On this, Uzoma-Wadada said, “Haiti has been demonised and deliberately so. These upstarts who defeated the French Spanish and British armies could not be seen as heroes. They had to be demonised. Voodoo played a role in the emancipation movement because they believed in the spiritual energy and that spiritual energy helped them to conquer their enemies.”
She said emancipation stories should include the impact of Orisha/voodoo on emancipation. She said understanding the spiritual power of the African religion was something she encourages.
Both Osouna and Uzoma-Wadada stressed that while Orishas have a close relationship with the Spiritual Baptist community, they are two separate entities with Baptists identifying as Christian-based while Orishas follow the Yoruba pantheon.
Osouna clarified: “There is no such thing as Shango Baptist. Shango is an Orisha deity. He is the god of thunder and lightning. You ask him for relief from your problems.”
He added that over the years people confused the Orishas with the Baptists. Orishas offer sacrifices of food and animals to their gods and honour their ancestors. He said the Spiritual Baptist is a fusion of Catholicism and traditional African practices, but both faiths use drums heavily in their worship.
Secretary of the Council of the Orisha Elders Neal Rawlins agreed that the Orishas need to be commemorated; he disagrees with the call for a public holiday.
“You have to consider the cost of shutting down the country. There was an application years ago for a Shango day because Shango is the deity governing TT, but I don’t think a holiday is what we need.”
Rawlins said he wrote to the Prime Minister in 2019 for Orisha to be recognised just as with Spiritual Baptists, Catholics, Muslims and other faiths. He said a better act will be for a day to be declared for Orishas to celebrate their tradition, preferably in August to coincide with Emancipation Day, but not a national holiday.
On a visit to an Orisha place of worship at Miles Trace, Febeau Village, San Juan, caretaker, Wayne “Lion” Osouna, said had it not been for the pandemic, the place would have been bustling with activity.
Lion, as he prefers to be called, is Osouna’s brother. He spoke about the parlay (place of worship) called Ile Isokan which means House of Unity. Just outside the ancestral shrine is a devotion spot for three deities – Ogun, the god of iron, Ochosi, the hunter and Esu, the gatekeeper and divinity of choice. Usually the night before Emancipation Day, said Lion, there would be prayers and offerings with those in attendance sharing a meal.
On his vision for the Orishas in TT, Osouna, said he wants them to have their own common property where they can rear animals for sacrifices instead of buying them at inflated prices. He said the property would also be a space to teach about the history of Africa before slavery.

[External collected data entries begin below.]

(* ===== verification/Capsule.v ===== *)
(** * Capsule protocol codec

    Models [src/capsule/mod.rs] (frames), [src/capsule/encoder.rs] and
    [src/capsule/decoder.rs] (the buffered decoder and the value parsers). *)

From stdpp Require Import strings pretty sorting.
From S2P Require Import Prelude Varint.
Open Scope Z_scope.

(** ** Frames *)

Definition CAPSULE_DATAGRAM : Z := 0x00.
Definition CAPSULE_ADDRESS_ASSIGN : Z := 0x01.
Definition CAPSULE_ADDRESS_REQUEST : Z := 0x02.
Definition CAPSULE_ROUTE_ADVERTISEMENT : Z := 0x03.

(** Addresses are their integer values, 32 and 128 bits wide. *)
Inductive IpAddress := V4 (ip : Z) | V6 (ip : Z).

Record AssignedAddress := {
  request_id : Z;
  ip : IpAddress;
  prefix_len : Z;
}.

Record IpAddressRange := {
  start : IpAddress;
  end_ : IpAddress;
  ip_protocol : Z;
}.

Inductive CapsuleFrame :=
| Datagram (payload : bytes)
| AddressAssign (addrs : list AssignedAddress)
| AddressRequest (addrs : list AssignedAddress)
| RouteAdvertisement (ranges : list IpAddressRange)
| Unknown (capsule_type : Z) (value : bytes).

#[global] Instance IpAddress_eq_dec : EqDecision IpAddress.
Proof. solve_decision. Defined.
#[global] Instance AssignedAddress_eq_dec : EqDecision AssignedAddress.
Proof. solve_decision. Defined.
#[global] Instance IpAddressRange_eq_dec : EqDecision IpAddressRange.
Proof. solve_decision. Defined.
#[global] Instance CapsuleFrame_eq_dec : EqDecision CapsuleFrame.
Proof. solve_decision. Defined.

(** ** Encoder: each function appends to [buf] *)

(** [varint::encode_to_vec(v, buf).expect(..)]. *)
Definition push_varint {E} (v : Z) (buf : bytes) : result E bytes :=
  match encode_to_vec v buf with Ok (_, buf') => Ok buf' | _ => Panic end.

Definition encode_raw {E} (capsule_type : Z) (value buf : bytes) : result E bytes :=
  buf ← push_varint capsule_type buf;
  buf ← push_varint (Z.of_nat (length value)) buf;
  Ok (buf ++ value).

Definition encode_assigned_address {E} (addr : AssignedAddress) (value : bytes)
    : result E bytes :=
  value ← push_varint (request_id addr) value;
  let value := match ip addr with
    | V4 v4 => value ++ [4] ++ be_bytes 4 v4
    | V6 v6 => value ++ [6] ++ be_bytes 16 v6
    end in
  Ok (value ++ [prefix_len addr]).

Fixpoint encode_assigned_addresses_onto {E} (addrs : list AssignedAddress) (value : bytes)
    : result E bytes :=
  match addrs with
  | [] => Ok value
  | addr :: addrs' =>
      value ← encode_assigned_address addr value;
      encode_assigned_addresses_onto addrs' value
  end.
Definition encode_assigned_addresses {E} (addrs : list AssignedAddress) : result E bytes :=
  encode_assigned_addresses_onto addrs [].

Definition encode_address_range {E} (range : IpAddressRange) (value : bytes)
    : result E bytes :=
  value ← match start range, end_ range with
    | V4 s, V4 e => Ok (value ++ [4] ++ be_bytes 4 s ++ be_bytes 4 e)
    | V6 s, V6 e => Ok (value ++ [6] ++ be_bytes 16 s ++ be_bytes 16 e)
    | _, _ => Panic
    end;
  Ok (value ++ [ip_protocol range]).

Fixpoint encode_address_ranges_onto {E} (ranges : list IpAddressRange) (value : bytes)
    : result E bytes :=
  match ranges with
  | [] => Ok value
  | range :: ranges' =>
      value ← encode_address_range range value;
      encode_address_ranges_onto ranges' value
  end.
Definition encode_address_ranges {E} (ranges : list IpAddressRange) : result E bytes :=
  encode_address_ranges_onto ranges [].

Definition encode {E} (frame : CapsuleFrame) (buf : bytes) : result E bytes :=
  match frame with
  | Datagram payload => encode_raw CAPSULE_DATAGRAM payload buf
  | AddressAssign addrs =>
      value ← encode_assigned_addresses addrs;
      encode_raw CAPSULE_ADDRESS_ASSIGN value buf
  | AddressRequest addrs =>
      value ← encode_assigned_addresses addrs;
      encode_raw CAPSULE_ADDRESS_REQUEST value buf
  | RouteAdvertisement ranges =>
      value ← encode_address_ranges ranges;
      encode_raw CAPSULE_ROUTE_ADVERTISEMENT value buf
  | Unknown capsule_type value => encode_raw capsule_type value buf
  end.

“Emancipation parade is about singing and dancing in African wear, but are you truly emancipated?” he asked.
Rawlins said for him, Emancipation Day today lacks the spirituality that it needs.

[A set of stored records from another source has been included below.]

(* ===== verification/Datagram.v ===== *)
(** * HTTP Datagram framing

    Models [src/datagram.rs]: a quarter stream identifier, a context identifier
    and a payload, with the cached header of the relay path. *)

From S2P Require Import Prelude Varint.

Definition MAX_QUARTER_STREAM_ID : Z := 2 ^ 60 - 1.
Definition H3_DATAGRAM_ERROR : Z := 0x33.

Inductive DatagramError :=
| TooShort
| MissingQuarterStreamId
| InvalidQuarterStreamId (id : Z)
| InvalidStreamId (id : Z).
#[global] Instance DatagramError_eq_dec : EqDecision DatagramError.
Proof. solve_decision. Defined.

Definition is_connection_error (e : DatagramError) : bool :=
  match e with MissingQuarterStreamId | InvalidQuarterStreamId _ => true | _ => false end.

(** [HttpDatagram]; the borrowed [HttpDatagramRef] has the same fields. *)
Record HttpDatagram := {
  stream_id : Z;
  context_id : Z;
  payload : bytes;
}.

Definition decode_ref (buf : bytes) : result DatagramError HttpDatagram :=
  '(qsid, qlen) ← map_err (fun _ => MissingQuarterStreamId) (Varint.decode buf);
  if bool_decide (qsid > MAX_QUARTER_STREAM_ID) then Err (InvalidQuarterStreamId qsid) else
  rest ← slice_from buf qlen;
  '(context_id, clen) ← map_err (fun _ => TooShort) (Varint.decode rest);
  payload ← slice_from buf (qlen + clen);
  Ok {| stream_id := (qsid * 4) mod 2 ^ 64; context_id := context_id; payload := payload |}.

Definition decode (buf : bytes) : result DatagramError HttpDatagram :=
  dgram ← decode_ref buf;
  Ok {| stream_id := stream_id dgram; context_id := context_id dgram; payload := payload dgram |}.

Definition encode (dgram : HttpDatagram) : result DatagramError bytes :=
  if negb (bool_decide (stream_id dgram mod 4 = 0)) || bool_decide (stream_id dgram > MAX_VALUE)
  then Err (InvalidStreamId (stream_id dgram)) else
  let qsid := stream_id dgram / 4 in
  qlen ← map_err (fun _ => InvalidStreamId (stream_id dgram)) (encoded_len qsid);
  clen ← map_err (fun _ => TooShort) (encoded_len (context_id dgram));
  '(_, buf) ← map_err (fun _ => InvalidStreamId (stream_id dgram)) (encode_to_vec qsid []);
  '(_, buf) ← map_err (fun _ => TooShort) (encode_to_vec (context_id dgram) buf);
  Ok (buf ++ payload dgram).

(** ** The cached header *)

Record DatagramHeader := {
  header_bytes : bytes;
  len : Z;
}.

Definition header_new (stream_id : Z) : result DatagramError DatagramHeader :=
  if negb (bool_decide (stream_id mod 4 = 0)) || bool_decide (stream_id > MAX_VALUE)
  then Err (InvalidStreamId stream_id) else
  '(qlen, bytes) ← map_err (fun _ => InvalidStreamId stream_id)
                     (Varint.encode (stream_id / 4) (replicate 9 0));
  Ok {| header_bytes := bytes; len := (Z.of_nat qlen + 1) mod 2 ^ 8 |}.

Definition as_bytes {E} (h : DatagramHeader) : result E bytes :=
  slice (header_bytes h) 0 (Z.to_nat (len h)).

Definition header_encode {E} (h : DatagramHeader) (payload : bytes) : result E bytes :=
  prefix ← as_bytes h;
  Ok ([] ++ prefix ++ payload).

(** [buf.clear()] comes first, so the old contents of [buf] do not matter. *)
Definition header_encode_into {E} (h : DatagramHeader) (payload buf : bytes) : result E bytes :=
  let buf := take 0 buf in
  prefix ← as_bytes h;
  Ok ((buf ++ prefix) ++ payload).

Definition encode_payload (stream_id : Z) (payload : bytes) : result DatagramError bytes :=
  h ← header_new stream_id;
  header_encode h payload.

Definition encode_payload_into (stream_id : Z) (payload buf : bytes) : result DatagramError bytes :=
  h ← header_new stream_id;
  header_encode_into h payload buf.

(** ** Lemmas *)

(** Identifiers of client-initiated bidirectional streams. *)
Definition stream_ok (id : Z) : Prop := 0 <= id <= MAX_VALUE /\ id mod 4 = 0.
#[global] Instance stream_ok_dec id : Decision (stream_ok id).
Proof. unfold stream_ok. apply _. Defined.

Lemma stream_quarter id : stream_ok id -> varint_ok (id / 4) /\ id / 4 <= MAX_QUARTER_STREAM_ID /\ id / 4 * 4 = id.
Proof.
  unfold stream_ok, varint_ok, MAX_VALUE, MAX_QUARTER_STREAM_ID. intros [? ?]. div_lia.
Qed.

Lemma wire_zero : wire 0 = [0].
Proof. reflexivity. Qed.

(** The fixed path of both encoders. *)
Lemma encode_Ok id ctx p :
  stream_ok id -> varint_ok ctx ->
  encode {| stream_id := id; context_id := ctx; payload := p |}
  = Ok (wire (id / 4) ++ wire ctx ++ p).
Proof.
  intros Hid Hctx. destruct (stream_quarter id Hid) as (Hq & _ & _).
  unfold encode. simpl. destruct Hid as [? Hm].
  rewrite bool_decide_true, bool_decide_false by (done || lia). simpl.
  rewrite !encoded_len_wire by done. simpl.
  rewrite encode_to_vec_wire by done. simpl. rewrite encode_to_vec_wire by done. simpl.
  by rewrite <- app_assoc.
Qed.

Lemma header_new_Ok id :
  stream_ok id -> exists h, header_new id = Ok h /\
    forall E, as_bytes (E:=E) h = Ok (wire (id / 4) ++ [0]).
Proof.
  intros Hid. destruct (stream_quarter id Hid) as (Hq & _ & _).
  pose proof (wire_len_bounds (id / 4)) as Hw. destruct Hid as [? Hm].
  unfold header_new. rewrite bool_decide_true, bool_decide_false by (done || lia).
  cbn [negb orb].
  rewrite encode_wire by (done || (rewrite length_replicate; lia)).
  cbn [map_err mbind result_bind].
  eexists. split; [reflexivity|]. intros E. unfold as_bytes. cbn [header_bytes len].
  rewrite Z.mod_small by lia.
  replace (Z.to_nat (Z.of_nat (wire_len (id / 4)) + 1)) with (wire_len (id / 4) + 1)%nat by lia.
  rewrite slice_Ok, drop_0, Nat.sub_0_r by (rewrite ?length_app, ?length_wire, ?length_drop, ?length_replicate; simpl; lia).
  rewrite <- (length_wire (id / 4)) at 1. rewrite take_app_add. do 2 f_equal.
  rewrite drop_replicate, take_replicate.
  replace (1 `min` (9 - wire_len (id / 4)))%nat with 1%nat by lia. done.
Qed.

Lemma encode_invalid d :
  0 <= stream_id d -> ~ stream_ok (stream_id d) ->
  encode d = Err (InvalidStreamId (stream_id d)) /\
  header_new (stream_id d) = Err (InvalidStreamId (stream_id d)).
Proof.
  intros H0 Hn. unfold encode, header_new.
  assert (negb (bool_decide (stream_id d mod 4 = 0)) || bool_decide (stream_id d > MAX_VALUE) = true)
    as ->; [|done].
  rewrite orb_true_iff, negb_true_iff, bool_decide_eq_true, bool_decide_eq_false.
  unfold stream_ok in Hn. lia.
Qed.

(** ** Properties *)

(** A datagram of a client-initiated bidirectional stream survives the
    wire, and any other stream identifier is refused by the encoder. *)
Theorem datagram_roundtrip (d : HttpDatagram) :
  0 <= stream_id d -> varint_ok (context_id d) -> bytes_ok (payload d) ->
  if bool_decide (stream_id d mod 4 = 0 /\ stream_id d <= MAX_VALUE)
  then exists w, encode d = Ok w /\ decode w = Ok d
  else encode d = Err (InvalidStreamId (stream_id d)).
Proof.
  intros H0 Hctx Hp. case_bool_decide as Hid.
  - destruct d as [id ctx p]; cbn [stream_id context_id payload] in *.
    assert (stream_ok id) as Hok by (split; [lia|apply Hid]).
    destruct (stream_quarter id Hok) as (Hq & Hmax & Hmul).
    rewrite encode_Ok by done. eexists. split; [reflexivity|].
    unfold decode, decode_ref. rewrite decode_wire by done. simpl.
    rewrite bool_decide_false by lia.
    rewrite slice_from_Ok by solve_len. simpl.
    rewrite drop_app_length', decode_wire by (by rewrite ?length_wire). simpl.
    rewrite app_assoc, slice_from_Ok by solve_len. simpl.
    rewrite drop_app_length', Hmul by solve_len.
    rewrite Z.mod_small by (unfold MAX_VALUE in *; lia). done.
  - apply encode_invalid; [done|]. unfold stream_ok. lia.
Qed.

Lemma datagram_roundtrip_witness :
  exists w, encode {| stream_id := 40; context_id := 0; payload := [1; 2; 3] |} = Ok w /\
    decode w = Ok {| stream_id := 40; context_id := 0; payload := [1; 2; 3] |}.
Proof.
  apply (datagram_roundtrip {| stream_id := 40; context_id := 0; payload := [1; 2; 3] |});
    by apply (bool_decide_unpack _).
Defined.

(** The header cached per tunnel is an optimisation of the encoder: for
    every stream identifier and payload, encoding behind it gives the bytes, or
    the error, that encoding a context-zero datagram gives, and the buffer
    reused between packets keeps nothing of the previous one. *)
Theorem cached_header_equiv (id : Z) (p buf : bytes) :
  0 <= id ->
  encode_payload id p = encode {| stream_id := id; context_id := 0; payload := p |} /\
  encode_payload_into id p buf = encode {| stream_id := id; context_id := 0; payload := p |}.
Proof.
  intros H0. unfold encode_payload, encode_payload_into, header_encode, header_encode_into.
  destruct (decide (stream_ok id)) as [Hid|Hid].
  - rewrite encode_Ok by (done || (unfold varint_ok, MAX_VALUE; lia)).
    destruct (header_new_Ok id Hid) as (h & -> & Hh). simpl. rewrite !Hh, wire_zero. simpl.
    by rewrite <- app_assoc.
  - destruct (encode_invalid {| stream_id := id; context_id := 0; payload := p |} H0 Hid)
      as [-> He]. simpl in He. by rewrite He.
Qed.

Lemma cached_header_equiv_witness :
  encode_payload 65536 [9] = Ok [0x80; 0; 0x40; 0; 0; 9] /\
  encode_payload_into 65536 [9] [5; 5] = Ok [0x80; 0; 0x40; 0; 0; 9].
Proof. exact (cached_header_equiv 65536 [9] [5; 5] ltac:(lia)). Defined.

(** Decoding an arbitrary QUIC DATAGRAM payload does not panic.  What it
    accepts names a client-initiated bidirectional stream, without overflow of
    the multiplication by four; the connection-fatal errors are exactly a
    missing or out-of-range quarter stream identifier. *)
Theorem datagram_decode_total (buf : bytes) :
  bytes_ok buf ->
  match decode buf with
  | Ok d => stream_ok (stream_id d) /\ varint_ok (context_id d) /\
      exists h, buf = h ++ payload d /\ (2 <= length h <= 16)%nat
  | Err e => is_connection_error e =
      match Varint.decode buf with
      | Ok (qsid, _) => bool_decide (MAX_QUARTER_STREAM_ID < qsid)
      | _ => true
      end
  | Panic => False
  end.
Proof.
  intros Hok. unfold decode, decode_ref.
  destruct (Varint.decode buf) as [[qsid qlen]|e|] eqn:Hq; simpl; [|done|by apply decode_no_panic in Hq].
  apply decode_value in Hq as (Hqv & Hql & Hqle); [|done].
  case_bool_decide as Hmax; simpl; [by rewrite bool_decide_true by lia|].
  rewrite slice_from_Ok by done. simpl.
  destruct (Varint.decode (drop qlen buf)) as [[ctx clen]|e|] eqn:Hc; simpl;
    [|by rewrite bool_decide_false by lia|apply decode_no_panic in Hc; by auto with masque].
  apply decode_value in Hc as (Hcv & Hcl & Hcle); [|by auto with masque].
  rewrite slice_from_Ok by solve_len. simpl.
  unfold varint_ok, MAX_QUARTER_STREAM_ID, stream_ok, MAX_VALUE in *.
  split; [rewrite Z.mod_small by lia; split; [lia|apply Z.mod_mul; lia]|split; [done|]].
  exists (take (qlen + clen) buf). rewrite take_drop. split; [done|].
  pose proof (wire_len_bounds qsid). pose proof (wire_len_bounds ctx). solve_len.
Qed.

Lemma datagram_decode_total_witness :
  match decode [10; 0; 7] with
  | Ok d => stream_ok (stream_id d) /\ varint_ok (context_id d) /\
      exists h, [10; 0; 7] = h ++ payload d /\ (2 <= length h <= 16)%nat
  | Err e => is_connection_error e = false
  | Panic => False
  end.
Proof.
  exact (datagram_decode_total [10; 0; 7] ltac:(by apply (bool_decide_unpack _))).
Defined.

“Something is missing. The spiritual aspect has been pushed out. There needs to be more substance to it,” he said.
Uzoma-Wadada, a former principal of Abiadama Centre for Lifelong Learning, the now defunct Orisha school, said through education the country can recognise the faith and its history.

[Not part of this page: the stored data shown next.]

Definition sample_tunnel : IpTunnel :=
  {| tunnel_stream := 4; assigned_addrs := sample_addrs; last_activity := 0;
     header := {| header_bytes := [1]; Datagram.len := 1 |} |}.

Lemma teardown_refines_steps_witness :
  exists w', rtc step sample_world w' /\ tunnels w' = ∅ /\ routes w' = Routing.new.
Proof.
  destruct (teardown_refines_steps sample_world
    {| identity := None; has_h3 := true; ip_tunnels := {[ 4 := sample_tunnel ]};
       pending_ip_responses := ∅; capsule_streams := {[ 4 ]}; capsule_readable := ∅;
       errors := []; shutdowns := [] |} 4 7 sample_tunnel sample_lease)
    as (w' & Hr & Ht & Hs & _); [done|done|done|done|].
  exists w'. split; [exact Hr|]. split; [rewrite Ht; vm_compute; reflexivity|].
  apply (f_equal routing_table) in Hs. change (routing_table (shared_of w')) with (routes w') in Hs.
  rewrite <- Hs. vm_compute. reflexivity.
Defined.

“I believe that through education we can pay homage to the Orisha faith for the significance they played in our emancipation. It’s not that we are trying to be evangelists and convert people but to inform them of the teachings of the Orisha faith.”
Today marks 183 years since slaves were freed and 36 years since the day was declared a public holiday in TT. Only this year, the US celebrated the abolition of slavery with June 19 – Juneteenth – being declared a national holiday.